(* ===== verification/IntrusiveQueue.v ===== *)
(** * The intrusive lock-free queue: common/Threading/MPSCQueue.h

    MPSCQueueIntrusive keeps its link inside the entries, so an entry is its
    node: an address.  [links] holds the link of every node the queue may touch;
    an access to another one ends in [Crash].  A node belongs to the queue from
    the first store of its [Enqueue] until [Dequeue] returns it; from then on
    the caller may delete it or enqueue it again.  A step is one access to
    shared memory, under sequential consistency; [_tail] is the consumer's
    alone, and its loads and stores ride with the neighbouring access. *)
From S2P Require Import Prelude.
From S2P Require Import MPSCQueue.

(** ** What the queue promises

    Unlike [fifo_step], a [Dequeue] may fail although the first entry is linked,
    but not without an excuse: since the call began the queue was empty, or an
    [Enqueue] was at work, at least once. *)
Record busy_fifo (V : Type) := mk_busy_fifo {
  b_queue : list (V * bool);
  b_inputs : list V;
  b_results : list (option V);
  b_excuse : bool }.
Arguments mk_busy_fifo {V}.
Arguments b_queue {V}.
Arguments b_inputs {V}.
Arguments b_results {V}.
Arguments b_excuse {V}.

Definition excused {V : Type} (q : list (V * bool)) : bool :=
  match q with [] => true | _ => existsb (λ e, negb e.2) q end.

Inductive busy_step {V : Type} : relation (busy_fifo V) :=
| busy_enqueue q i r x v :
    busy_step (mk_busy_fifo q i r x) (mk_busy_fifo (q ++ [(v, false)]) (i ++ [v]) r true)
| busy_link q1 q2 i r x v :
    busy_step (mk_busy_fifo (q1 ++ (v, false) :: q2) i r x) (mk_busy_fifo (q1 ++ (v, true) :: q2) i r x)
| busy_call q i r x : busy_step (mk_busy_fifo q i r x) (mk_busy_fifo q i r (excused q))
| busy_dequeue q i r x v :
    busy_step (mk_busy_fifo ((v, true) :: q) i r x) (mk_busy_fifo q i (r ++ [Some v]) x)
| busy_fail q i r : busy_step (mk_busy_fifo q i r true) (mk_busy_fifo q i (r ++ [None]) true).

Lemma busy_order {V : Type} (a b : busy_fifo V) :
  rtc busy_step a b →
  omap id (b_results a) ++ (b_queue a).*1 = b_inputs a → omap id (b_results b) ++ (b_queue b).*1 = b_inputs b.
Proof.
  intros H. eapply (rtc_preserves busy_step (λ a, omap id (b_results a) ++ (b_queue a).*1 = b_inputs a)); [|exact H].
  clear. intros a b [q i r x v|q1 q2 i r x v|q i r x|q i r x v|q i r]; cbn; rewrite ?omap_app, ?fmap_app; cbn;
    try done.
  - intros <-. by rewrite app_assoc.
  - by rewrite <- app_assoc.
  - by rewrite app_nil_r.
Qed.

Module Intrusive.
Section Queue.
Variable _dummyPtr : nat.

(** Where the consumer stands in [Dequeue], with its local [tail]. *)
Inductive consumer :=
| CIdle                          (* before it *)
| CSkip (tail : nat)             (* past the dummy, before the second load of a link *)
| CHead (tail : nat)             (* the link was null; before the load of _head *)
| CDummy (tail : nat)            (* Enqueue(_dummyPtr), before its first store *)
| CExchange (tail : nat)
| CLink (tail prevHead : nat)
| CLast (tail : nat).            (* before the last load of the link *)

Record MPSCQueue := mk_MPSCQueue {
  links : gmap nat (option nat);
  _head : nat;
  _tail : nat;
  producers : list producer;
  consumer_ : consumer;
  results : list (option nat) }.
---
Reproduce the data, keeping every line exactly the same.

■ Result ■
(* ===== verification/IntrusiveQueue.v ===== *)
(** * The intrusive lock-free queue: common/Threading/MPSCQueue.h

    MPSCQueueIntrusive keeps its link inside the entries, so an entry is its
    node: an address.  [links] holds the link of every node the queue may touch;
    an access to another one ends in [Crash].  A node belongs to the queue from
    the first store of its [Enqueue] until [Dequeue] returns it; from then on
    the caller may delete it or enqueue it again.  A step is one access to
    shared memory, under sequential consistency; [_tail] is the consumer's
    alone, and its loads and stores ride with the neighbouring access. *)
From S2P Require Import Prelude.
From S2P Require Import MPSCQueue.

(** ** What the queue promises

    Unlike [fifo_step], a [Dequeue] may fail although the first entry is linked,
    but not without an excuse: since the call began the queue was empty, or an
    [Enqueue] was at work, at least once. *)
Record busy_fifo (V : Type) := mk_busy_fifo {
  b_queue : list (V * bool);
  b_inputs : list V;
  b_results : list (option V);
  b_excuse : bool }.
Arguments mk_busy_fifo {V}.
Arguments b_queue {V}.
Arguments b_inputs {V}.
Arguments b_results {V}.
Arguments b_excuse {V}.

Definition excused {V : Type} (q : list (V * bool)) : bool :=
  match q with [] => true | _ => existsb (λ e, negb e.2) q end.

Inductive busy_step {V : Type} : relation (busy_fifo V) :=
| busy_enqueue q i r x v :
    busy_step (mk_busy_fifo q i r x) (mk_busy_fifo (q ++ [(v, false)]) (i ++ [v]) r true)
| busy_link q1 q2 i r x v :
    busy_step (mk_busy_fifo (q1 ++ (v, false) :: q2) i r x) (mk_busy_fifo (q1 ++ (v, true) :: q2) i r x)
| busy_call q i r x : busy_step (mk_busy_fifo q i r x) (mk_busy_fifo q i r (excused q))
| busy_dequeue q i r x v :
    busy_step (mk_busy_fifo ((v, true) :: q) i r x) (mk_busy_fifo q i (r ++ [Some v]) x)
| busy_fail q i r : busy_step (mk_busy_fifo q i r true) (mk_busy_fifo q i (r ++ [None]) true).

Lemma busy_order {V : Type} (a b : busy_fifo V) :
  rtc busy_step a b →
  omap id (b_results a) ++ (b_queue a).*1 = b_inputs a → omap id (b_results b) ++ (b_queue b).*1 = b_inputs b.
Proof.
  intros H. eapply (rtc_preserves busy_step (λ a, omap id (b_results a) ++ (b_queue a).*1 = b_inputs a)); [|exact H].
  clear. intros a b [q i r x v|q1 q2 i r x v|q i r x|q i r x v|q i r]; cbn; rewrite ?omap_app, ?fmap_app; cbn;
    try done.
  - intros <-. by rewrite app_assoc.
  - by rewrite <- app_assoc.
  - by rewrite app_nil_r.
Qed.

Module Intrusive.
Section Queue.
Variable _dummyPtr : nat.

(** Where the consumer stands in [Dequeue], with its local [tail]. *)
Inductive consumer :=
| CIdle                          (* before it *)
| CSkip (tail : nat)             (* past the dummy, before the second load of a link *)
| CHead (tail : nat)             (* the link was null; before the load of _head *)
| CDummy (tail : nat)            (* Enqueue(_dummyPtr), before its first store *)
| CExchange (tail : nat)
| CLink (tail prevHead : nat)
| CLast (tail : nat).            (* before the last load of the link *)

Record MPSCQueue := mk_MPSCQueue {
  links : gmap nat (option nat);
  _head : nat;
  _tail : nat;
  producers : list producer;
  consumer_ : consumer;
  results : list (option nat) }.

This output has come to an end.